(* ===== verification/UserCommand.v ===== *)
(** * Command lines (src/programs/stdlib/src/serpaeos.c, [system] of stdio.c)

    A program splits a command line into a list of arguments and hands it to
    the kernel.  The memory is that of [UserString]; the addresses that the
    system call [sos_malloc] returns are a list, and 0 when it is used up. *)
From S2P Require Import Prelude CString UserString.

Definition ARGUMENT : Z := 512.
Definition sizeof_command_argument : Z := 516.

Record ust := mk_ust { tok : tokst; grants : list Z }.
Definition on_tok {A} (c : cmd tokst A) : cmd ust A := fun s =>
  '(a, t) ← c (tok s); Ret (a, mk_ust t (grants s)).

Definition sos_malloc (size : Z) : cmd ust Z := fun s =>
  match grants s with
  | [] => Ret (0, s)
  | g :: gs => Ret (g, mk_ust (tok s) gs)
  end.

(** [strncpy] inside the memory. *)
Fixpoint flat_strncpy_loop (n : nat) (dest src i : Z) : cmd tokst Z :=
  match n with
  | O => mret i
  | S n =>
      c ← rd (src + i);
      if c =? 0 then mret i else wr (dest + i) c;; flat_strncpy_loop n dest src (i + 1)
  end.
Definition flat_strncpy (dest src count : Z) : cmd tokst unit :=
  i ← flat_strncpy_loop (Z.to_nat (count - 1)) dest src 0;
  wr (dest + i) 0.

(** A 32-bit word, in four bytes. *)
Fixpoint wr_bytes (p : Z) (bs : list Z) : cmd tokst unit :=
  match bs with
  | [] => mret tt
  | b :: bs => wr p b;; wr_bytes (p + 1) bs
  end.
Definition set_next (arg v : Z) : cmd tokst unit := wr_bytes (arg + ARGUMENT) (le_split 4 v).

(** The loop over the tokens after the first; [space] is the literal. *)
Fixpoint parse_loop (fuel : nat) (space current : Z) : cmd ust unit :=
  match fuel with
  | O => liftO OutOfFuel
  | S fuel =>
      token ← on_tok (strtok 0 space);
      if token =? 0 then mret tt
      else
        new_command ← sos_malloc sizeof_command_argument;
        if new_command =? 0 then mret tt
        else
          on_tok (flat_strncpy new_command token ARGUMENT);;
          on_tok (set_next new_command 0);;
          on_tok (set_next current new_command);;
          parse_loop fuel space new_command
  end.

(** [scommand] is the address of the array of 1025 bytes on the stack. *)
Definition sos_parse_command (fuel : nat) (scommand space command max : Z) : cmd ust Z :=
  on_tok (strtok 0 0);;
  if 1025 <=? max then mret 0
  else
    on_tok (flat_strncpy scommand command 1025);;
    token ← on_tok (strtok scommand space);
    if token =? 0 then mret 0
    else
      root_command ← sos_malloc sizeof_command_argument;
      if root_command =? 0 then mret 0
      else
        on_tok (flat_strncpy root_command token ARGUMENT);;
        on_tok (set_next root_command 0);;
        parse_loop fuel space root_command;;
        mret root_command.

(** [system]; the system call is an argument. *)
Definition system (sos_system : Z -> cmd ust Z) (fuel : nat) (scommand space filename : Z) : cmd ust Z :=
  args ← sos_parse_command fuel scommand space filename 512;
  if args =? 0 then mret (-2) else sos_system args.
━━━━━━━━
ABOUT THIS EXERCISE
In the entries above, one line contains "A program splits" and another contains "t (grants s)).". Reproduce exactly those two lines and the lines between them, nothing else.

EXERCISE SOLUTION
    A program splits a command line into a list of arguments and hands it to
    the kernel.  The memory is that of [UserString]; the addresses that the
    system call [sos_malloc] returns are a list, and 0 when it is used up. *)
From S2P Require Import Prelude CString UserString.

Definition ARGUMENT : Z := 512.
Definition sizeof_command_argument : Z := 516.

Record ust := mk_ust { tok : tokst; grants : list Z }.
Definition on_tok {A} (c : cmd tokst A) : cmd ust A := fun s =>
  '(a, t) ← c (tok s); Ret (a, mk_ust t (grants s)).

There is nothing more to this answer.